JAKARTA – Wakil Menteri Investasi dan Hilirisasi/Wakil Kepala Badan Koordinasi Penanaman Modal (BKPM), Todotua Pasaribu mengakui produksi energi hijau atau energi baru dan terbarukan (EBT) di Tanah Air masih cukup mahal.
Todotua bilang mahalnya biaya produksi energi hijau di dalam negeri disebabkan rantai pasok dalam sektor tersebut yang belum efisien, sehingga menciptakan biaya produksi yang mahal.
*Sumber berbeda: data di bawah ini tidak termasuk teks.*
Lemma ultimo_valor_app k cs1 cs2 :
  ultimo_valor k (cs1 ++ cs2) =
    match ultimo_valor k cs2 with
    | Some v => Some v
    | None => ultimo_valor k cs1
    end.
Proof.
  induction cs1 as [|c cs1 IH]; simpl; [by destruct (ultimo_valor k cs2)|].
  rewrite IH. by destruct (ultimo_valor k cs2).
Qed.

(** X12. The record of a run, by the way the run ends.  A run changes at
    most the columns id_wl, status_orto and url_ortomosaico of its record.
    When it returns True the record holds status "Sucesso" and a mosaic URL
    that is not empty, the very URL given to the success webhook.  When it
    does not return True the mosaic URL is the one the record held before,
    and the status is either unchanged or a text that begins with "Erro: ";
    while the run is still waiting for the node the status is unchanged. *)
Theorem X12_record_after_run (env : Env) (fuel : nat) (id reg : string)
  (dados : option (gmap string PyVal)) (s : State) (rec0 : gmap string PyVal) :
  requisicoes s !! reg = Some rec0 ->
  let x := processar_projeto env fuel id reg dados s in
  exists rec,
    requisicoes x.2 !! reg = Some rec /\
    (forall k, k ∉ ["id_wl"; "status_orto"; "url_ortomosaico"] ->
       rec !! k = rec0 !! k) /\
    (x.1 = Ok true ->
     rec !! "status_orto" = Some (PStr "Sucesso") /\
     exists url b,
       truthy (Some url) = true /\
       rec !! "url_ortomosaico" = Some (PStr url) /\
       C_webhook id "sucesso" (Some url) None (Returns b)
         ∈ chamadas (novos s x.2)) /\
    (x.1 <> Ok true ->
     rec !! "url_ortomosaico" = rec0 !! "url_ortomosaico" /\
     (rec !! "status_orto" = rec0 !! "status_orto" \/
      exists msg, rec !! "status_orto" = Some (PStr ("Erro: " +:+ msg)))) /\
    (x.1 = Diverge -> rec !! "status_orto" = rec0 !! "status_orto").
Proof.
  intros H0 x.
  destruct (processar_projeto_contabil env id fuel reg dados s) as (t & Et & Hr).
  fold x in Et, Hr.
  pose proof (run_caminho env fuel id reg dados s) as HC.
  fold x in HC. rewrite (novos_app _ _ _ Et) in *.
  pose proof (caminho_so_registro _ _ _ _ HC) as F.
  assert (forall k, exists rec, requisicoes x.2 !! reg = Some rec /\
            rec !! k = match ultimo_valor k (chamadas t) with
                       | Some v => Some (PStr v)
                       | None => rec0 !! k
                       end) as Hk.
  { intros k. rewrite Hr. by apply aplica_registro. }
  destruct (Hk "status_orto") as (rec & Hrec & Hst).
  exists rec. split; [done|].
  assert (forall k, rec !! k = match ultimo_valor k (chamadas t) with
                               | Some v => Some (PStr v)
                               | None => rec0 !! k
                               end) as Hv.
  { intros k. destruct (Hk k) as (rec' & Hrec' & Hv).
    rewrite Hrec in Hrec'. by injection Hrec' as <-. }
  clear Hk Hst. split.
  { intros k Hk. by rewrite Hv, ultimo_valor_outro. }
  rewrite (Hv "status_orto"), (Hv "url_ortomosaico").
  revert HC. generalize (chamadas t) (x.1). clear. intros cs r HC.
  destruct HC; subst;
    unfold ch_baixou, ch_publicou, ch_inicio, ch_erro, ch_meta;
    simpl; repeat (rewrite ultimo_valor_app; simpl);
    repeat match goal with
           | |- context [if ?b then _ else _] => destruct b eqn:?; simpl
           end;
    unfold campo; simpl;
    (split; [intros ?|split; intros ?]); try done; eauto.
  all: split; [done|].
  all: destruct url as [url|]; [|done].
  all: exists url, b2; split; [done|]; split; [done|].
  all: apply list_elem_of_In; simpl; auto 20.
Qed.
“Pada saat kita mau shifting masuk kepada green energy, whatever the story, produksi green energy sekarang kita ini levelnya masih mahal. Kenapa? Karena supply chain-nya masih mahal,” ujar Todotua dalam Sarasehan 100 Ekonom Indonesia di Jakarta, Selasa, 28 Oktober.
Untuk menekan biaya produksi itu, sambung Todotua, pemerintah menggencarkan hilirisasi industri. la menilai, dengan hilirisasi, pasokan bahan baku dapat dipenuhi dalam negeri, termasuk dalam pembangkit listrik tenaga surya.
“Bagaimana kita bisa menghadirkan industri atau downstreaming daripada solar panel di negara kita yang kompetitif. Sehingga ini nanti secara supply chain memberikan kontribusi terhadap harga energi green kita yang murah,” kata Todotua.
Todotua bilang dalam program hilirisasi industri, pemerintah juga meminta para investor untuk menggunakan teknologi ramah lingkungan. Namun, biayanya menjadi sorotan.
“Apakah teknologi yang masuk ini sudah ramah lingkungan?Jawaban saya sederhana, it’s all about cost. It’s all about strategic price yang akan dihasilkan,” ujar dia.
Kata dia, Badan Pengelola Investasi (BPI) Daya Anagata Nusantara (Danantara) akan memenuhi kebutuhan itu.
“Sebenarnya Danantara ini kan memang paling utamanya kita mau masuk ini untuk strategic hilirisasi. Bagaimana kita bisa mempercepat,” kata Todotua.